Do video games develop acute hearing?

Boy with headphones

Think about how important it is for gamers to distinguish sounds in the game. Sounds give us a lot of information about what’s going on: they notify us about the approach of the enemy, his location and actions. They help us navigate the situation and give us feedback (oh that juicy “ding” when you hit your head). So designers make it easier for us to work with the interface, reduce the number of pointers on the screen. In competitive games the sound is so important that some players even change the voiceover language to get an advantage: in Overwatch, for example, they change it to Korean, because some lines are made clearer there. But what happens – if games require us to distinguish sounds accurately, are we superior in hearing to ordinary people?

FUSION RANGE
In 2010, scientists from Duke University (USA) partially answered this question. They were interested in a special phenomenon of perception – the so-called fusion range. I’ll try to explain in a simpler way. Think of how you type on a keyboard. It seems to you that pressing a key and a letter appear on the screen at the same time. In fact, it is not: the pressing and the appearing may be a millisecond apart, but your brain still perceives them as a single event. This is the fusion range. It’s easy to track the moment when your brain stops seeing the events as simultaneous: your computer starts to slow down and the letters on the screen appear with a slightly longer delay. You instantly have a feeling of discomfort – up to the point that it becomes impossible to type. Of course, this is just an example: the fusion range exists for all stimuli – visual images, sounds, bodily sensations.

STUDY
American scientists were interested in whether fusion ranges differ between gamers and people without gaming experience: roughly speaking, how easily do gamers identify stimuli as non-simultaneous compared to normal people? To answer this question, the researchers asked the study participants to solve two problems.

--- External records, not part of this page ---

(** C5.  Every limit buy of an iteration is priced at
    max(current_price * (1 - DEPTH_PERCENTAGE), m), where m is the least
    price among the open orders the exchange returned whose user is the
    market maker and whose side is buy, or
    current_price * (1 - DEPTH_PERCENTAGE) when there is no such order;
    hence the buy price is at least 98% of the current price. *)
Theorem buy_price_spec (exchange : Exchange) (g : globals) (amount pr : Q) :
  In (LimitBuy amount pr) (calls (trading_cycle exchange g)) ->
  exists current_price m,
    get_price exchange = Some current_price /\
    ((forall x, ~ mm_open_buy_price exchange x) ->
     m = current_price * (1 - DEPTH_PERCENTAGE)) /\
    ((exists x, mm_open_buy_price exchange x) ->
     mm_open_buy_price exchange m /\
     forall x, mm_open_buy_price exchange x -> m <= x) /\
    pr = Qmax (current_price * (1 - DEPTH_PERCENTAGE)) m /\
    0.98 * current_price <= pr.
Proof.
  intro Hin. apply buy_call_inv in Hin.
  destruct Hin as (p & _ & Hp & _ & _ & _ & ->).
  exists p,
    (py_min_default (mm_buy_prices (get_mm_orders exchange))
       (p * (1 - DEPTH_PERCENTAGE))).
  destruct (py_min_default_spec (mm_buy_prices (get_mm_orders exchange))
              (p * (1 - DEPTH_PERCENTAGE))) as [Hnil Hcons].
  unfold buy_price_of. rewrite py_max_Qmax.
  split; [exact Hp|]. split; [|split; [|split]].
  - intro Hnone. apply Hnil.
    destruct (mm_buy_prices (get_mm_orders exchange)) as [|x l] eqn:E;
      [reflexivity|].
    exfalso. apply (Hnone x). apply mm_open_buy_price_In. rewrite E. now left.
  - intros [x Hx]. apply mm_open_buy_price_In in Hx.
    assert (Hne : mm_buy_prices (get_mm_orders exchange) <> [])
      by (intro E; rewrite E in Hx; destruct Hx).
    destruct (Hcons Hne) as [Hm Hleast]. split.
    + now apply mm_open_buy_price_In.
    + intros y Hy. apply Hleast. now apply mm_open_buy_price_In.
  - reflexivity.
  - eapply Qle_trans; [|apply Q.le_max_l].
    unfold DEPTH_PERCENTAGE. lra.
Qed.

Lemma buy_price_spec_witness :
  exists current_price m,
    get_price mm_bids_high = Some current_price /\
    ((forall x, ~ mm_open_buy_price mm_bids_high x) ->
     m = current_price * (1 - DEPTH_PERCENTAGE)) /\
    ((exists x, mm_open_buy_price mm_bids_high x) ->
     mm_open_buy_price mm_bids_high m /\
     forall x, mm_open_buy_price mm_bids_high x -> m <= x) /\
    0.3465 = Qmax (current_price * (1 - DEPTH_PERCENTAGE)) m /\
    0.98 * current_price <= 0.3465.
Proof.
  apply (buy_price_spec mm_bids_high initial 750000.0 0.3465).
  vm_compute. right. left. reflexivity.
Defined.

(** C6.  An iteration in which [get_price] or [get_order_book] returns
    [None] submits no order, requests no cancellation, leaves
    [remaining_tokens] and [active_orders] as they were, and does nothing
    but sleep 5 seconds. *)
Theorem fetch_failure_only_sleeps (exchange : Exchange) (g : globals) :
  get_price exchange = None \/ get_order_book exchange = None ->
  final (trading_cycle exchange g) = g /\
  calls (trading_cycle exchange g) = [Sleep 5] /\
  orders_submitted (calls (trading_cycle exchange g)) = [] /\
  cancel_attempts (calls (trading_cycle exchange g)) = [].
Proof.
  intro H. rewrite trading_cycle_skip.
  - repeat split.
  - destruct H as [-> | ->]; [left; reflexivity | now right].
Qed.

Lemma fetch_failure_only_sleeps_witness :
  final (trading_cycle (Sample.no_book 0.35) initial) = initial /\
  calls (trading_cycle (Sample.no_book 0.35) initial) = [Sleep 5] /\
  orders_submitted (calls (trading_cycle (Sample.no_book 0.35) initial)) = [] /\
  cancel_attempts (calls (trading_cycle (Sample.no_book 0.35) initial)) = [].
Proof.
  apply (fetch_failure_only_sleeps (Sample.no_book 0.35) initial).
  right. reflexivity.
Defined.

Lemma orders_submitted_cancels (ids : list order_id) (l : list call) :
  orders_submitted (map CancelOrder ids ++ l) = orders_submitted l.
Proof. induction ids as [|id ids IH]; simpl; auto. Qed.

Lemma orders_submitted_trade (exchange : Exchange) (p : Q)
    (book : order_book) (g : globals) :
  orders_submitted (calls (trade exchange p book g)) =
  decisions p (remaining_tokens g) book (get_mm_orders exchange).
Proof.
  rewrite trade_run. unfold calls, snd, decisions, remaining_after_sell.
  rewrite orders_submitted_cancels.
  destruct (sell_trigger p), (buy_trigger p); reflexivity.
Qed.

  1. First, people were seated in front of a monitor and wearing headphones. At a certain moment a square appeared on the screen, and a short signal sounded in the headphones. This was repeated over and over again: The difference was the delay between the appearance of the square and the signal. Sometimes they appeared simultaneously, and sometimes with a delay of 10 ms, 50 ms, 200 ms, and so on. The task of the participants was to say each time whether the stimuli were simultaneous or not. In science, the normal range of fusion for audio-visual stimuli and humans is thought to be between 0 and 150 ms: that is, at this delay, normal people consider the appearance of two stimuli as a single event. At a delay of 200 ms or more, people in 50% of cases already say that the stimuli appeared at different times. So, scientists from the U.S. suggested that players will be more accurate in guessing when there was a delay between stimuli and when there was not.
  2. The second task was similar to the first, only sometimes the square appeared slightly earlier than the signal and sometimes later. Participants had to guess which stimulus went first. Here, too, the scientists hypothesized that gamers would be more accurate in guessing the sequence of stimuli.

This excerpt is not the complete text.